Macau economy surges

(Reuters)
Updated: 2007-04-18 16:11

Local media report the casino industry will require 50,000 croupiers by 2009. That's 10 percent of Macau's population.

Ho's Grand Lisboa, a towering structure shaped like a lotus flower, will be soon followed by more new casinos including MGM Grand Macau and Las Vegas Sands' The Venetian.

The latter, which will open late this year, claims to be the world's largest casino with 600,000 square feet of gambling space as well as 3,000 hotel rooms.

"There's a lot of competition for labor," said Ooi Lay Peng, vice president of human resources at MGM Grand Macau, which is hiring 6,000 staff. "Macau needs to relax its immigration laws."

FRUSTRATED INVESTORS

Workers from Hong Kong are taking jobs but many more are required as the enclave attracts growing foreign investment.

On an early evening ferry to Hong Kong, Italian businessmen chat in the front row of business class alongside Hong Kong executives.

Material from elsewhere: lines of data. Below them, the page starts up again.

(** The state after [malloc] answered with the block after [l1]. *)
Lemma arena_took a l1 s l2 n h' d :
  arena_rep a (l1 ++ (s, false) :: l2) d →
  heap_rep h' (start_heap a) (l1 ++ carve n s ++ l2) →
  ∀ m, (∀ x, is_Some (ram a !! x) → is_Some (m !! x)) →
  arena_rep (set_used_heap
       (u64 (used_heap a + ((if n + SIZEOF_BLOCK + 16 <=? s then n else s) + SIZEOF_BLOCK)))
       (set_ram m (set_headers h' a)))
    (l1 ++ carve n s ++ l2) (d + carve_drift n s).
Proof.
  intros [Hh Hm Hu] Hh' m Hmap. constructor; simpl; [done| |].
  - intros x Hx. apply Hmap, Hm. rewrite after_app, after_carve in Hx. by rewrite after_app, after_cons.
  - rewrite Hu, u64_add_l, acct_carve. unfold carve_drift. f_equal.
    destruct (_ <=? s); unfold SIZEOF_BLOCK; lia.
Qed.

(** The [n] bytes asked for fit in the payload taken. *)
Lemma payload_inside h p l1 s l2 n :
  heap_rep h p (l1 ++ (s, false) :: l2) → n ≤ s →
  p ≤ after p l1 + SIZEOF_BLOCK ∧ after p l1 + SIZEOF_BLOCK + n ≤ after p (l1 ++ (s, false) :: l2).
Proof.
  intros H Hn. apply rep_bounds in H as (_ & Hl2 & _ & Hp & He).
  rewrite after_app, after_cons. unfold SIZEOF_BLOCK in *. lia.
Qed.

Lemma kernel_memory_alloc_run k self sz count l d :
  arena_rep (km_arena k) l d → self ≠ NULL → sz ≠ 0 →
  let total := u64 (count * sz) in
  let p := start_heap (km_arena k) in
  0 < total ≤ 2 ^ 64 - 16 →
  (kernel_memory_alloc self sz count k = Done NULL k ∧
   ∀ j s, l !! j = Some (s, false) → s < round16 total) ∨
  (∃ l1 s l2 a',
    l = l1 ++ (s, false) :: l2 ∧ round16 total ≤ s ∧
    let q := after p l1 + SIZEOF_BLOCK in
    kernel_memory_alloc self sz count k = Done q (set_km_arena a' k) ∧
    arena_rep a' (l1 ++ carve (round16 total) s ++ l2) (d + carve_drift (round16 total) s) ∧
    start_heap a' = p ∧ ram a' = mem_write q (replicate (Z.to_nat total) 0) (ram (km_arena k))).
Proof.
  intros Hrep Hself Hsz total p Htot.
  destruct (round16_small total) as (_ & Hr & Hr64); [lia|].
  set (a := km_arena k) in *. pose proof Hrep as [Hh Hm Hu]. fold p in Hh, Hm.
  assert (∀ x, arena_alloc self sz count a = x → kernel_memory_alloc self sz count k =
    match x with Done r a' => Done r (set_km_arena a' k) | Stuck w => Stuck w end) as Hk
    by (by intros x <-).
  unfold arena_alloc, on_heap, zoom, get in Hk. fold total in Hk.
  rewrite (proj2 (Z.eqb_neq _ _) Hself), (proj2 (Z.eqb_neq _ _) Hsz) in Hk. cbn [orb] in Hk.
  unfold mbind, M_bind in Hk. fold p in Hk.
  destruct (malloc_run _ _ _ total (round16 total) Hh)
    as [[E Hnone]|(l1 & s & l2 & h' & -> & Hs & _ & E & Hh')]; [lia|done|lia| |];
    rewrite E in Hk; clear E.
  - left. split; [|done]. rewrite (Hk _ eq_refl). unfold a, set_km_arena, set_headers.
    by destruct k as [? ? ? ? ? []].
  - right. pose proof (payload_inside _ _ _ _ _ total Hh) as Hin.
    pose proof (rep_bounds _ _ _ _ _ _ Hh) as (_ & _ & _ & Hp & _).
    set (q := after p l1 + SIZEOF_BLOCK) in *.
    rewrite (proj2 (Z.eqb_neq q NULL)) in Hk by (unfold q, NULL, SIZEOF_BLOCK; lia).
    unfold on_ram, zoom in Hk. change (ram (set_headers h' a)) with (ram a) in Hk.
    assert (mapped q total (ram a)) as Hq.
    { intros x Hx. apply Hm. lia. }
    rewrite (memset_run q 0 total (ram a)) in Hk by (done || lia || (unfold is_byte; lia)).
    set (m' := mem_write q _ (ram a)) in *.
    pose proof (account_run (set_ram m' (set_headers h' a)) l1 (round16 total) s l2 Hh') as Ea.
    change (start_heap (set_ram m' (set_headers h' a))) with p in Ea. fold q in Ea.
    rewrite Ea in Hk. unfold mret, M_ret in Hk.
    specialize (Hk _ eq_refl). simpl in Hk.
    eexists l1, s, l2, _. split; [done|]. split; [done|]. split; [exact Hk|].
    split; [|done]. eapply arena_took; [done|done|]. intros x Hx. by apply is_Some_write.
Qed.
Lemma bitmap_test_run s f :
  pm_wf s → 0 ≤ f < physmem_total s → bitmap_test f s = Done (taken s f) s.
Proof.
  intros H Hf. destruct (wf_bitmap _ H f Hf) as (b & Hb & _).
  unfold bitmap_test, bitmap_get, taken. rewrite shiftr3, land7. mred. rewrite Hb. simpl. f_equal.
  pose proof (mod8_bound f).
  assert (Z.land (Z.shiftr b (f mod 8)) 1 = b2z (Z.testbit b (f mod 8))) as ->.
  { apply Z.bits_inj'. intros i Hi. rewrite Z.land_spec, Z.shiftr_spec by done.
    destruct (decide (i = 0)) as [->|].
    - rewrite Z.add_0_l. by destruct (Z.testbit b (f mod 8)).
    - rewrite (Z.bits_above_log2 1) by (simpl; lia). rewrite andb_false_r.
      destruct (Z.testbit b (f mod 8)); simpl; [|by rewrite Z.bits_0].
      rewrite (Z.bits_above_log2 1); [done|lia|simpl; lia]. }
  by destruct (Z.testbit b (f mod 8)).
Qed.

Lemma u8_testbit z j : 0 ≤ j < 8 → Z.testbit (u8 z) j = Z.testbit z j.
Proof. intros Hj. unfold u8. by rewrite Z.mod_pow2_bits_low by lia. Qed.

(** Two frames share a byte and a bit only when they are the same. *)
Lemma frame_bits f g : f / 8 = g / 8 → f mod 8 = g mod 8 → f = g.
Proof. intros H1 H2. rewrite (Z.div_mod f 8), (Z.div_mod g 8) by lia. congruence. Qed.

(** One frame written: the byte becomes [w b]. *)
Lemma write_bit_run s f w v d :
  pm_wf s → 0 ≤ f < physmem_total s →
  (∀ b j, 0 ≤ j < 8 → Z.testbit (w b) j = if j =? f mod 8 then v else Z.testbit b j) →
  ∃ s', (b ← bitmap_get (Z.shiftr f 3); bitmap_put (Z.shiftr f 3) (w b);; set_frame f d) s
          = Done tt s' ∧ marked f (f + 1) v d s s'.
Proof.
  intros H Hf Hw. pose proof (wf_bitmap _ H f Hf) as (b & Hb & Hbb).
  unfold bitmap_get, bitmap_put, set_frame. rewrite shiftr3. mred. rewrite Hb. rewrite Hb. simpl.
  rewrite (proj2 (Z.leb_le 0 f)), (proj2 (Z.ltb_lt f _)) by lia. simpl.
  eexists. split; [done|]. destruct H as [Hp Ht Hm]. constructor; simpl; try done.
  - constructor; simpl; [done|done|]. intros g Hg.
    destruct (decide (f / 8 = g / 8)) as [<-|Hne].
    + rewrite lookup_insert_eq. eexists. split; [done|]. apply Z.mod_pos_bound. lia.
    + rewrite lookup_insert_ne by done. by apply Hm.
  - intros g Hg. unfold taken. simpl. pose proof (mod8_bound g).
    destruct (decide (f / 8 = g / 8)) as [E|Hne].
    + rewrite <-E, lookup_insert_eq, Hb. simpl. rewrite u8_testbit, Hw by done.
      destruct (Z.eqb_spec (g mod 8) (f mod 8)) as [E2|E2].
      * assert (g = f) as -> by (by apply frame_bits).
        rewrite Z.leb_refl, (proj2 (Z.ltb_lt _ _)) by lia. done.
      * destruct (Z.leb_spec f g), (Z.ltb_spec g (f + 1)); try done.
        assert (g = f) as -> by lia. done.
    + rewrite lookup_insert_ne by done.
      destruct (Z.leb_spec f g), (Z.ltb_spec g (f + 1)); try done.
      assert (g = f) as -> by lia. done.
  - intros g. destruct (Z.leb_spec f g), (Z.ltb_spec g (f + 1)); simpl.
    + assert (g = f) as -> by lia. by rewrite lookup_insert_eq.
    + rewrite lookup_insert_ne by lia. done.
    + rewrite lookup_insert_ne by lia. done.
    + rewrite lookup_insert_ne by lia. done.
Qed.

Lemma lor_bit b k j : 0 ≤ j < 8 → 0 ≤ k < 8 →
  Z.testbit (Z.lor b (Z.shiftl 1 k)) j = if j =? k then true else Z.testbit b j.
Proof.
  intros Hj Hk. rewrite Z.lor_spec, Z.shiftl_1_l, Z.pow2_bits_eqb by lia.
  rewrite Z.eqb_sym. destruct (j =? k); [apply orb_true_r|apply orb_false_r].
Qed.

Lemma land_bit b k j : 0 ≤ j < 8 → 0 ≤ k < 8 →
  Z.testbit (Z.land b (Z.lnot (Z.shiftl 1 k))) j = if j =? k then false else Z.testbit b j.
Proof.
  intros Hj Hk. rewrite Z.land_spec, Z.lnot_spec, Z.shiftl_1_l, Z.pow2_bits_eqb by lia.
  rewrite Z.eqb_sym. destruct (j =? k); [apply andb_false_r|apply andb_true_r].
Qed.

Lemma take_frame_run s f fl :
  pm_wf s → 0 ≤ f < physmem_total s →
  ∃ s', take_frame fl f s = Done tt s' ∧ marked f (f + 1) true (mk_pageframe 1 fl) s s'.
Proof.
  intros H Hf.
  destruct (write_bit_run s f (λ b, Z.lor b (Z.shiftl 1 (Z.land f 7))) true (mk_pageframe 1 fl))
    as (s' & E & Hm); [done|done| |].
  { intros b j Hj. rewrite land7. apply lor_bit; [done|apply mod8_bound]. }
  exists s'. split; [|done]. rewrite <-E. unfold take_frame, bitmap_set. mred.
  by destruct (bitmap_get _ s).
Qed.

Lemma release_frame_run s f :
  pm_wf s → 0 ≤ f < physmem_total s →
  ∃ s', release_frame f s = Done tt s' ∧ marked f (f + 1) false (mk_pageframe 0 FRAME_FREE) s s'.
Proof.
  intros H Hf.
  destruct (write_bit_run s f (λ b, Z.land b (Z.lnot (Z.shiftl 1 (Z.land f 7)))) false
              (mk_pageframe 0 FRAME_FREE)) as (s' & E & Hm); [done|done| |].
  { intros b j Hj. rewrite land7. apply land_bit; [done|apply mod8_bound]. }
  exists s'. split; [|done]. rewrite <-E. unfold release_frame, bitmap_clear. mred.
  by destruct (bitmap_get _ s).
Qed.

Lemma marked_refl s lo v d : pm_wf s → marked lo lo v d s s.
Proof.
  intros H. constructor; try done; intros f.
  - intros _. destruct (Z.leb_spec lo f), (Z.ltb_spec f lo); try done. lia.
  - destruct (Z.leb_spec lo f), (Z.ltb_spec f lo); try done. lia.
Qed.

Lemma marked_snoc s s1 s2 lo hi v d :
  lo ≤ hi → marked lo hi v d s s1 → marked hi (hi + 1) v d s1 s2 → marked lo (hi + 1) v d s s2.
Proof.
  intros Hle [W1 T1 P1 K1 F1] [W2 T2 P2 K2 F2]. constructor; [done|congruence|congruence| |].
  - intros f Hf. rewrite K2, K1 by congruence.
    destruct (Z.leb_spec lo f), (Z.ltb_spec f hi), (Z.leb_spec hi f), (Z.ltb_spec f (hi + 1));
      simpl; done || lia.
  - intros f. rewrite F2, F1.
    destruct (Z.leb_spec lo f), (Z.ltb_spec f hi), (Z.leb_spec hi f), (Z.ltb_spec f (hi + 1));
      simpl; done || lia.
Qed.

(** A marking loop over a range of frames. *)
Lemma mark_loop_run s lo hi v d body :
  pm_wf s → 0 ≤ lo → hi ≤ physmem_total s →
  (∀ s f, pm_wf s → 0 ≤ f < physmem_total s →
     ∃ s', body f s = Done tt s' ∧ marked f (f + 1) v d s s') →
  ∃ s', for_to lo hi body s = Done tt s' ∧ marked lo (lo `max` hi) v d s s'.
Proof.
  intros H Hlo Hhi Hbody. destruct (Z.le_gt_cases lo hi) as [Hle|Hgt].
  - rewrite Z.max_r by done.
    assert (wp (for_to lo hi body) (λ _, marked lo hi v d s) s) as Hwp.
    { apply (wp_for_to (λ i, marked lo i v d s)); [done|by apply marked_refl|].
      intros i s1 Hi Hs1. destruct (Hbody s1 i) as (s2 & E & Hs2).
      { by destruct Hs1. }
      { rewrite (mk_total _ _ _ _ _ _ Hs1). lia. }
      apply wp_run. exists tt, s2. split; [done|]. apply marked_snoc with s1; [lia|done|done]. }
    apply wp_run in Hwp as ([] & s' & E & Hs'). eauto.
  - rewrite Z.max_l by lia. exists s. split; [|by apply marked_refl].
    unfold for_to. by replace (Z.to_nat (hi - lo)) with 0%nat by lia.
Qed.

(** The clamped range of [physmem_addr_mark_used] and [physmem_addr_mark_free]. *)
Lemma mark_used_run s a count :
  pm_wf s → 0 ≤ a → 0 ≤ count → a / PAGE_SIZE + count ≤ physmem_total s →
  ∃ s', physmem_addr_mark_used a count s = Done tt s' ∧
        marked (a / PAGE_SIZE) (a / PAGE_SIZE + count) true (mk_pageframe 1 FRAME_USED) s s'.
Proof.
  intros H Ha Hc Hle. assert (0 ≤ a / PAGE_SIZE) by (apply Z.div_pos; unfold PAGE_SIZE; lia).
  pose proof (wf_total _ H).
  destruct (mark_loop_run s (a / PAGE_SIZE) (a / PAGE_SIZE + count) true (mk_pageframe 1 FRAME_USED)
              (take_frame FRAME_USED)) as (s' & E & Hs'); [done|done|done| |].
  { intros. by apply take_frame_run. }
  rewrite Z.max_r in Hs' by lia. exists s'. split; [|done].
  unfold physmem_addr_mark_used, need_pageframes, frame_range, get. mred.
  rewrite (proj2 (Z.eqb_neq _ _) (wf_ptr _ H)). unfold u64. rewrite Z.mod_small by lia.
  by rewrite (proj2 (Z.ltb_ge _ _)) by lia.
Qed.

Lemma mark_free_run s a count :
  pm_wf s → 0 ≤ a → 0 ≤ count → a / PAGE_SIZE + count ≤ physmem_total s →
  ∃ s', physmem_addr_mark_free a count s = Done tt s' ∧
        marked (a / PAGE_SIZE) (a / PAGE_SIZE + count) false (mk_pageframe 0 FRAME_FREE) s s'.
Proof.
  intros H Ha Hc Hle. assert (0 ≤ a / PAGE_SIZE) by (apply Z.div_pos; unfold PAGE_SIZE; lia).
  pose proof (wf_total _ H).
  destruct (mark_loop_run s (a / PAGE_SIZE) (a / PAGE_SIZE + count) false (mk_pageframe 0 FRAME_FREE)
              release_frame) as (s' & E & Hs'); [done|done|done| |].
  { intros. by apply release_frame_run. }
  rewrite Z.max_r in Hs' by lia. exists s'. split; [|done].
  unfold physmem_addr_mark_free, need_pageframes, frame_range, get. mred.
  rewrite (proj2 (Z.eqb_neq _ _) (wf_ptr _ H)). unfold u64. rewrite Z.mod_small by lia.
  by rewrite (proj2 (Z.ltb_ge _ _)) by lia.
Qed.

(** ** The search *)

(** [count] frames from [g] on are free. *)
Definition run_free (s : physmem) (g count : Z) : Prop := ∀ f, g ≤ f < g + count → taken s f = false.

(** The loop invariant: the [consecutive] frames before [frame] are free and start at
    [start_frame], and no run that started earlier is long enough. *)
Lemma find_run_correct s count n frame consecutive start_frame :
  pm_wf s → 0 < count → 512 ≤ frame → frame + Z.of_nat n = physmem_total s →
  0 ≤ consecutive < count → 512 ≤ frame - consecutive →
  (consecutive ≠ 0 → start_frame = frame - consecutive) →
  run_free s (frame - consecutive) consecutive →
  (∀ g, 512 ≤ g < frame - consecutive → ¬ run_free s g count) →
  ∃ r, find_run n frame count consecutive start_frame s = Done r s ∧
    match r with
    | Some g => 512 ≤ g ∧ g + count ≤ physmem_total s ∧ run_free s g count ∧
                ∀ g', 512 ≤ g' < g → ¬ run_free s g' count
    | None => ∀ g, 512 ≤ g → g + count ≤ physmem_total s → ¬ run_free s g count
    end.
Proof.
  intros H Hc. revert frame consecutive start_frame.
  induction n as [|n IH]; intros frame cons st Hf Ht Hcons Hbase Hst Hrun Hno.
  { exists None. split; [done|]. intros g Hg Hgt. apply Hno. lia. }
  cbn [find_run]. mrun (bitmap_test_run s frame H ltac:(lia)).
  destruct (taken s frame) eqn:Et.
  - apply IH; try lia.
    + intros f Hf'. lia.
    + intros g Hg Hrg. destruct (Z.lt_ge_cases g (frame - cons)); [by eapply Hno; [|done]; lia|].
      rewrite (Hrg frame) in Et by lia. done.
  - assert ((if cons =? 0 then frame else st) = frame - cons) as ->.
    { destruct (Z.eqb_spec cons 0); [lia|auto]. }
    assert (run_free s (frame - cons) (cons + 1)) as Hrun'.
    { intros f Hf'. destruct (decide (f = frame)) as [->|]; [done|]. apply Hrun. lia. }
    destruct (Z.leb_spec count (cons + 1)).
    + exists (Some (frame - cons)). split; [done|]. split_and!; [done|lia| |done].
      intros f Hf'. apply Hrun'. lia.
    + apply IH; try lia.
      * intros f Hf'. apply Hrun'. lia.
      * intros g Hg. apply Hno. lia.
Qed.

(** The frames that are free, as a number. *)
Definition count_free (s : physmem) : Z :=
  Z.of_nat (length (filter (λ f, taken s f = false) (seqZ 0 (physmem_total s)))).

Lemma count_clear_run s n frame count :
  pm_wf s → 0 ≤ frame → frame + Z.of_nat n ≤ physmem_total s →
  count_clear n frame count s =
  Done (count + Z.of_nat (length (filter (λ f, taken s f = false) (seqZ frame (Z.of_nat n))))) s.
Proof.
  intros H. revert frame count; induction n as [|n IH]; intros frame count Hf Hn.
  { simpl. by rewrite Z.add_0_r. }
  cbn [count_clear]. mrun (bitmap_test_run s frame H ltac:(lia)).
  rewrite seqZ_cons by lia. replace (Z.pred (Z.of_nat (S n))) with (Z.of_nat n) by lia.
  rewrite IH by lia. rewrite filter_cons. f_equal.
  destruct (taken s frame) eqn:Et.
  - by rewrite decide_False.
  - rewrite decide_True by done. rewrite length_cons. unfold Z.succ. lia.
Qed.

Lemma free_get_run s : pm_wf s → physmem_free_get s = Done (count_free s) s.
Proof.
  intros H. pose proof (wf_total _ H). unfold physmem_free_get, get. mred.
  rewrite count_clear_run by (done || lia). rewrite Z2Nat.id by lia. done.
Qed.

Lemma filter_all (P : Z → Prop) `{!∀ x, Decision (P x)} l : Forall P l → filter P l = l.
Proof. induction 1 as [|x l Hx _ IH]; [done|]. by rewrite filter_cons_True, IH. Qed.

Lemma filter_none (P : Z → Prop) `{!∀ x, Decision (P x)} l : Forall (λ x, ¬ P x) l → filter P l = [].
Proof. induction 1 as [|x l Hx _ IH]; [done|]. by rewrite filter_cons_False. Qed.

Lemma filter_ext_Forall (P Q : Z → Prop) `{!∀ x, Decision (P x)} `{!∀ x, Decision (Q x)} l :
  Forall (λ x, P x ↔ Q x) l → filter P l = filter Q l.
Proof.
  induction 1 as [|x l Hx _ IH]; [done|]. rewrite !filter_cons, IH.
  destruct (decide (P x)), (decide (Q x)); tauto || done.
Qed.

Lemma count_free_marked s s' lo hi d :
  marked lo hi true d s s' → 0 ≤ lo ≤ hi → hi ≤ physmem_total s → run_free s lo (hi - lo) →
  count_free s' = count_free s - (hi - lo).
Proof.
  intros [W T _ K _] Hlo Hhi Hrun. unfold count_free. rewrite T.
  assert (∀ a n, 0 ≤ a → a + n ≤ lo ∨ hi ≤ a → a + n ≤ physmem_total s →
    filter (λ f, taken s' f = false) (seqZ a n) = filter (λ f, taken s f = false) (seqZ a n)) as Hsame.
  { intros a n Ha Hn Ht. apply filter_ext_Forall, Forall_forall. intros f Hf.
    apply elem_of_seqZ in Hf. rewrite K by lia.
    destruct (Z.leb_spec lo f), (Z.ltb_spec f hi); simpl; done || lia. }
  replace (seqZ 0 (physmem_total s)) with
    (seqZ 0 lo ++ seqZ lo (hi - lo) ++ seqZ hi (physmem_total s - hi)).
  2:{ replace (physmem_total s) with (lo + ((hi - lo) + (physmem_total s - hi))) at 2 by lia.
      rewrite !seqZ_app by lia. rewrite Z.add_0_l. by replace (lo + (hi - lo)) with hi by lia. }
  rewrite !filter_app, !length_app, (Hsame 0 lo), (Hsame hi (physmem_total s - hi)) by lia.
  rewrite (filter_none (λ f, taken s' f = false) (seqZ lo (hi - lo))).
  2:{ apply Forall_forall. intros f Hf. apply elem_of_seqZ in Hf. rewrite K by lia.
      rewrite (proj2 (Z.leb_le _ _)), (proj2 (Z.ltb_lt _ _)) by lia. done. }
  rewrite (filter_all (λ f, taken s f = false) (seqZ lo (hi - lo))).
  2:{ apply Forall_forall. intros f Hf. apply elem_of_seqZ in Hf. apply Hrun. lia. }
  rewrite length_seqZ. simpl. lia.
Qed.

Ferries between the cities are crammed and more infrastructure is needed, including a long-delayed 29-kilometre bridge link with Hong Kong and Zhuhai in south China, analysts say.

The overall lack of resources is frustrating investors.

"It's extremely challenging," said Ken Kress, China head of Italian menswear retailer Ermenegildo Zegna, which has two franchised stores here with local company Rainbow Group. It will open its own store this year.

"Typically we'd look for the construction phase on a store to take two months to 10 weeks but in Macau it's six months," said Kress. "For most of that time nothing is going on because the contractors and workers are moving around different projects."

The opening of the five-star Wynn Macau casino resort last year brought in Chanel, Bulgari, Prada and other luxury retailers, whose boutiques grace the resort lobby.

Macau's image however is tarnished by corruption. Its transport minister was arrested last year for allegedly accepting bribes while the United States identified local bank Banco Delta Asia as laundering money for North Korea.

Hong Kong think-tank Political and Economic Risk Consultancy says gambling money flows into Macau could be seriously hurt if Beijing were to mount an effective anti-corruption campaign.

There are signs though the city is looking beyond gaming, which in recent years contributed 50 percent of economic growth.

Last year saw the opening of Fisherman's Wharf, a retail and leisure development, while The Venetian will imitate a slice of Venice's Baroque splendor, complete with canals and gondolas, and house a 1.2 million-square-foot convention centre.

"Macau is attracting mainland Chinese who think they'll get rich by gambling. But in five to 10 years they'll know the risk of losing," said Kenneth Hsia, a businessman from Taiwan who visits Macau regularly.

"People go to Las Vegas for fun not to make money and, long term, Macau too will have to provide a lot more."